→ THE TASK:
Every line below that has the string "exfalso" needs to be copied.

→ RECORDS FOR THE EXERCISE:

>>>

(** The sign of a rounded value is the sign it was given. *)
Lemma round_aux_sign (s : bool) (m e : Z) (l : location) :
  match binary_round_aux F32.prec F32.emax s m e l with
  | S754_zero s' | S754_infinity s' | S754_finite s' _ _ => s' = s
  | S754_nan => True
  end.
Proof.
  unfold binary_round_aux.
  destruct (shr_fexp F32.prec F32.emax m e l) as [mrs1 e1].
  destruct (shr_fexp F32.prec F32.emax _ e1 loc_Exact) as [mrs2 e2].
  destruct (shr_m mrs2); try reflexivity; try exact I.
  destruct (e2 <=? F32.emax - F32.prec); reflexivity.
Qed.

Lemma binary_round_opp (m : positive) (e : Z) :
  binary_round F32.prec F32.emax true m e
  = SFopp (binary_round F32.prec F32.emax false m e).
Proof.
  unfold binary_round. destruct (shl_align m e _) as [mz ez].
  apply round_aux_opp.
Qed.

Lemma leb_opp (a b : float) :
  SFleb b a = true -> SFleb (SFopp a) (SFopp b) = true.
Proof.
  unfold SFleb.
  destruct a as [[|]|[|]| |[|] ? ?]; destruct b as [[|]|[|]| |[|] ? ?];
    simpl; intros; try reflexivity; try discriminate;
    F32Facts.order_cases.
Qed.

Lemma binary_round_nonnegative (m : positive) (e : Z) :
  SFleb zero (binary_round F32.prec F32.emax false m e) = true.
Proof.
  unfold binary_round. destruct (shl_align m e _) as [mz ez].
  apply (Rounding.binary_round_aux_nonnegative (Zpos mz) ez loc_Exact). lia.
Qed.

Lemma binary_round_nonpositive (m : positive) (e : Z) :
  SFleb (binary_round F32.prec F32.emax true m e) zero = true.
Proof.
  rewrite binary_round_opp. change zero with (SFopp (S754_zero true)).
  apply leb_opp.
  pose proof (binary_round_nonnegative m e) as H. unfold zero in H.
  destruct (binary_round F32.prec F32.emax false m e) as [[|]|[|]| |[|] ? ?];
    try discriminate H; reflexivity.
Qed.

(** Rounding positive values is monotone. *)
Lemma binary_round_mono (m1 m2 : positive) (e1 e2 : Z) :
  le_scaled (Zpos m1) e1 (Zpos m2) e2 ->
  SFleb (binary_round F32.prec F32.emax false m1 e1)
        (binary_round F32.prec F32.emax false m2 e2) = true.
Proof.
  intros H.
  destruct (binary_round_wide false m1 e1) as (m1' & e1' & -> & W1 & L1 & V1).
  destruct (binary_round_wide false m2 e2) as (m2' & e2' & -> & W2 & L2 & V2).
  apply round_wide_mono; try assumption.
  set (b := Z.min e1' e2').
  apply (le_scaled_base _ _ _ _ b); [lia|lia|].
  apply (le_scaled_base _ _ _ _ b) in H; [|lia|lia].
  rewrite V1, V2, <- !Z.mul_assoc, <- !pow2_split by lia.
  replace (e1 - e1' + (e1' - b)) with (e1 - b) by lia.
  replace (e2 - e2' + (e2' - b)) with (e2 - b) by lia.
  exact H.
Qed.

Lemma le_scaled_sign (m1 e1 m2 e2 : Z) :
  le_scaled m1 e1 m2 e2 -> (0 < m1 -> 0 < m2) /\ (m2 < 0 -> m1 < 0).
Proof.
  unfold le_scaled. intros H.
  assert (P1 : 0 < 2 ^ (e1 - Z.min e1 e2)) by (apply Z.pow_pos_nonneg; lia).
  assert (P2 : 0 < 2 ^ (e2 - Z.min e1 e2)) by (apply Z.pow_pos_nonneg; lia).
  split; intros; nia.
Qed.

Lemma le_scaled_opp (m1 e1 m2 e2 : Z) :
  le_scaled m1 e1 m2 e2 -> le_scaled (- m2) e2 (- m1) e1.
Proof. unfold le_scaled. rewrite (Z.min_comm e2 e1). intros H. lia. Qed.

(** Rounding signed values is monotone. *)
Lemma binary_normalize_mono (z1 e1 z2 e2 : Z) :
  le_scaled z1 e1 z2 e2 ->
  SFleb (binary_normalize F32.prec F32.emax z1 e1 false)
        (binary_normalize F32.prec F32.emax z2 e2 false) = true.
Proof.
  intros H. pose proof (le_scaled_sign _ _ _ _ H) as [Hp Hn].
  destruct z1 as [|p1|p1]; destruct z2 as [|p2|p2]; cbn [binary_normalize];
    try (exfalso; lia).
  - reflexivity.
  - apply binary_round_nonnegative.
  - apply binary_round_mono, H.
  - apply binary_round_nonpositive.
  - apply (F32Facts.le_trans _ zero);
      [apply binary_round_nonpositive|apply binary_round_nonnegative].
  - rewrite !binary_round_opp. apply leb_opp, binary_round_mono.
    apply le_scaled_opp in H. exact H.
Qed.

(** Among floats of the format the order is the order of the values. *)
Lemma leb_le_scaled (m1 m2 : positive) (e1 e2 : Z) :
  F32.valid (S754_finite false m1 e1) = true ->
  F32.valid (S754_finite false m2 e2) = true ->
  SFleb (S754_finite false m1 e1) (S754_finite false m2 e2) = true ->
  le_scaled (Zpos m1) e1 (Zpos m2) e2.
Proof.
  intros V1 V2 H. apply leb_finite in H.
  destruct (valid_mantissa _ _ _ V1) as [U1 _].
  destruct (valid_mantissa _ _ _ V2) as [_ N2].
  apply valid_finite in V1. apply valid_finite in V2.
  rewrite pow2_24, pow2_23 in *.
  unfold le_scaled. destruct H as [H|[-> H]].
  - rewrite Z.min_l by lia. rewrite Z.sub_diag, Z.pow_0_r.
    assert (2 ^ 1 <= 2 ^ (e2 - e1)) by (apply Z.pow_le_mono_r; lia).
    change (2 ^ 1) with 2 in *. specialize (N2 ltac:(lia)). nia.
  - rewrite Z.min_id, Z.sub_diag, Z.pow_0_r. lia.
Qed.

End Signed.

Module Operations.

Import RoundDefs Digits Nearest Shift RoundExact RoundForm RoundMonotone
  Normalize Signed.

Lemma round_wide_nonneg_valid (m e : Z) :
  wide m e ->
  nonneg_valid (binary_round_aux F32.prec F32.emax false m e loc_Exact) = true.
Proof.
  intros W. pose proof (round_wide_valid false m e W) as V.
  pose proof (Rounding.binary_round_aux_not_nan false m e loc_Exact
                ltac:(destruct W; lia)) as N.
  pose proof (round_aux_sign false m e loc_Exact) as S.
  destruct (binary_round_aux F32.prec F32.emax false m e loc_Exact)
    as [[|]|[|]| |[|] ? ?]; try discriminate N; try discriminate S;
    try reflexivity; exact V.
Qed.

(** A rounded wide value above the subnormal range and below overflow is a
    normal float. *)
Lemma round_wide_normal (s : bool) (m e : Z) :
  wide m e -> -149 < target m e -> target m e + 1 <= 104 ->
  exists (q : positive) (e' : Z),
    binary_round_aux F32.prec F32.emax s m e loc_Exact = S754_finite s q e'
    /\ -149 < e'.
Proof.
  intros W L U. rewrite (round_wide s m e W).
  destruct (rounded_bounds m e W) as [B N]. specialize (N L).
  rewrite pow2_24, pow2_23 in *.
  destruct (Z.eqb_spec (rounded m e) 0); [lia|].
  destruct (Z.eqb_spec (rounded m e) 16777216).
  - destruct (Z.leb_spec (target m e + 1) 104); [|lia].
    eexists _, _. split; [reflexivity|lia].
  - destruct (Z.leb_spec (target m e) 104); [|lia].
    eexists _, _. split; [reflexivity|lia].
Qed.

(** *** Conversion of integers *)

Lemma of_int_mono (z1 z2 : Z) :
  z1 <= z2 -> SFleb (F32.of_int z1) (F32.of_int z2) = true.
Proof.
  intros H. apply binary_normalize_mono. unfold le_scaled.
  rewrite Z.min_id, Z.sub_diag, Z.pow_0_r. lia.
Qed.

(** The conversion of a positive [int] is a positive normal float. *)
Lemma of_int_normal (z : Z) :
  1 <= z <= 2147483647 ->
  exists (q : positive) (e : Z),
    F32.of_int z = S754_finite false q e
    /\ F32.valid (S754_finite false q e) = true
    /\ -149 < e.
Proof.
  intros Hz. destruct z as [|p|p]; try lia.
  unfold F32.of_int. cbn [binary_normalize].
  destruct (binary_round_wide false p 0) as (m' & e' & E & W & L & V).
  pose proof (round_wide_valid false (Zpos m') e' W) as Hv.
  assert (Hmag : Zdigits2 (Zpos m') + e' = Zdigits2 (Zpos p)).
  { rewrite V, Zdigits2_mul_pow2 by lia. lia. }
  pose proof (Zdigits2_bounds (Zpos p) ltac:(lia)) as Hb.
  pose proof (Zdigits2_pos (Zpos p) ltac:(lia)) as Hd.
  assert (Hu : Zdigits2 (Zpos p) <= 31).
  { destruct (Z_le_gt_dec (Zdigits2 (Zpos p)) 31) as [H|H]; [exact H|exfalso].
    assert (2 ^ 31 <= 2 ^ (Zdigits2 (Zpos p) - 1))
      by (apply Z.pow_le_mono_r; lia).
    change (2 ^ 31) with 2147483648 in *. lia. }
  destruct (round_wide_normal false (Zpos m') e' W) as (q & e & Hq & He);
    try (unfold target; lia).
  exists q, e. rewrite E, Hq in *. repeat split; assumption.
Qed.

(** *** Multiplication by a non-negative step *)

Lemma product_wide (ms ma : positive) (es ea : Z) :
  F32.valid (S754_finite false ma ea) = true -> -149 < ea ->
  wide (Zpos (ms * ma)) (es + ea).
Proof.
  intros V N. destruct (valid_mantissa _ _ _ V) as [_ L]. specialize (L N).
  split; [lia|]. unfold target.
  assert (24 <= Zdigits2 (Zpos (ms * ma))).
  { apply Z.le_trans with (Zdigits2 (2 ^ 23)); [reflexivity|].
    apply Zdigits2_mono. rewrite Pos2Z.inj_mul. rewrite pow2_23 in *. nia. }
  lia.
Qed.

Lemma mul_mono (ms ma mb : positive) (es ea eb : Z) :
  F32.valid (S754_finite false ma ea) = true -> -149 < ea ->
  F32.valid (S754_finite false mb eb) = true -> -149 < eb ->
  SFleb (S754_finite false ma ea) (S754_finite false mb eb) = true ->
  SFleb (F32.mul (S754_finite false ms es) (S754_finite false ma ea))
        (F32.mul (S754_finite false ms es) (S754_finite false mb eb))
  = true.
Proof.
  intros Va Na Vb Nb H. unfold F32.mul, SFmul. cbn [xorb].
  apply round_wide_mono; try (apply product_wide; assumption).
  pose proof (leb_le_scaled _ _ _ _ Va Vb H) as Hle.
  set (b := es + Z.min ea eb).
  apply (le_scaled_base _ _ _ _ b); [lia|lia|].
  apply (le_scaled_base _ _ _ _ (Z.min ea eb)) in Hle; [|lia|lia].
  replace (es + ea - b) with (ea - Z.min ea eb) by lia.
  replace (es + eb - b) with (eb - Z.min ea eb) by lia.
  rewrite !Pos2Z.inj_mul, <- !Z.mul_assoc.
  apply Z.mul_le_mono_nonneg_l; [lia|exact Hle].
Qed.

End Operations.

Module Sums.

Import RoundDefs Digits Nearest Shift RoundExact RoundForm RoundMonotone
  Normalize Signed Operations.

Lemma shl_align_fst (m : positive) (e ez : Z) :
  ez <= e -> Zpos (fst (shl_align m e ez)) = Zpos m * 2 ^ (e - ez).
Proof.
  intros H. pose proof (shl_align_spec m e ez) as S.
  destruct (shl_align m e ez) as [m' e']. destruct S as [He Hm].
  cbn [fst]. rewrite Hm, He, Z.min_r by lia. reflexivity.
Qed.

Lemma add_finite_eq (sx sy : bool) (mx my : positive) (ex ey : Z) :
  F32.add (S754_finite sx mx ex) (S754_finite sy my ey)
  = binary_normalize F32.prec F32.emax
      (cond_Zopp sx (Zpos mx * 2 ^ (ex - Z.min ex ey))
       + cond_Zopp sy (Zpos my * 2 ^ (ey - Z.min ex ey)))
      (Z.min ex ey) false.
Proof.
  unfold F32.add, SFadd. cbv zeta.
  rewrite !shl_align_fst by lia. reflexivity.
Qed.

Lemma sub_finite_eq (sx sy : bool) (mx my : positive) (ex ey : Z) :
  F32.sub (S754_finite sx mx ex) (S754_finite sy my ey)
  = binary_normalize F32.prec F32.emax
      (cond_Zopp sx (Zpos mx * 2 ^ (ex - Z.min ex ey))
       - cond_Zopp sy (Zpos my * 2 ^ (ey - Z.min ex ey)))
      (Z.min ex ey) false.
Proof.
  unfold F32.sub, SFsub. cbv zeta.
  rewrite !shl_align_fst by lia. reflexivity.
Qed.

(** A float of the format is the rounding of its own value. *)
Lemma normalize_valid (s : bool) (m : positive) (e : Z) :
  F32.valid (S754_finite s m e) = true ->
  binary_normalize F32.prec F32.emax (cond_Zopp s (Zpos m)) e false
  = S754_finite s m e.
Proof.
  intros V. pose proof V as V'. apply valid_finite in V'.
  assert (E : binary_round F32.prec F32.emax s m e = S754_finite s m e).
  { unfold binary_round. rewrite fexp_eq.
    replace (Z.max (Zpos (digits2_pos m) + e - 24) (-149)) with e by lia.
    unfold shl_align. rewrite Z.sub_diag. apply round_valid, V. }
  destruct s; cbn [cond_Zopp Z.opp binary_normalize]; exact E.
Qed.

Lemma normalize_not_nan (z e : Z) :
  F32.is_nan (binary_normalize F32.prec F32.emax z e false) = false.
Proof.
  destruct z as [|p|p]; cbn [binary_normalize]; [reflexivity| |];
    unfold binary_round; destruct (shl_align p e _) as [mz ez];
    apply Rounding.binary_round_aux_not_nan; lia.
Qed.

Lemma leb_infinity (r : float) :
  F32.is_nan r = false -> SFleb r (S754_infinity false) = true.
Proof. destruct r as [[|]|[|]| |[|] ? ?]; intros H; try discriminate H; reflexivity. Qed.

Lemma pow2_pos (a : Z) : 0 <= a -> 0 < 2 ^ a.
Proof. intros. apply Z.pow_pos_nonneg; lia. Qed.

<<<

→ RESULT OF THE EXERCISE:
    try (exfalso; lia).
  { destruct (Z_le_gt_dec (Zdigits2 (Zpos p)) 31) as [H|H]; [exact H|exfalso].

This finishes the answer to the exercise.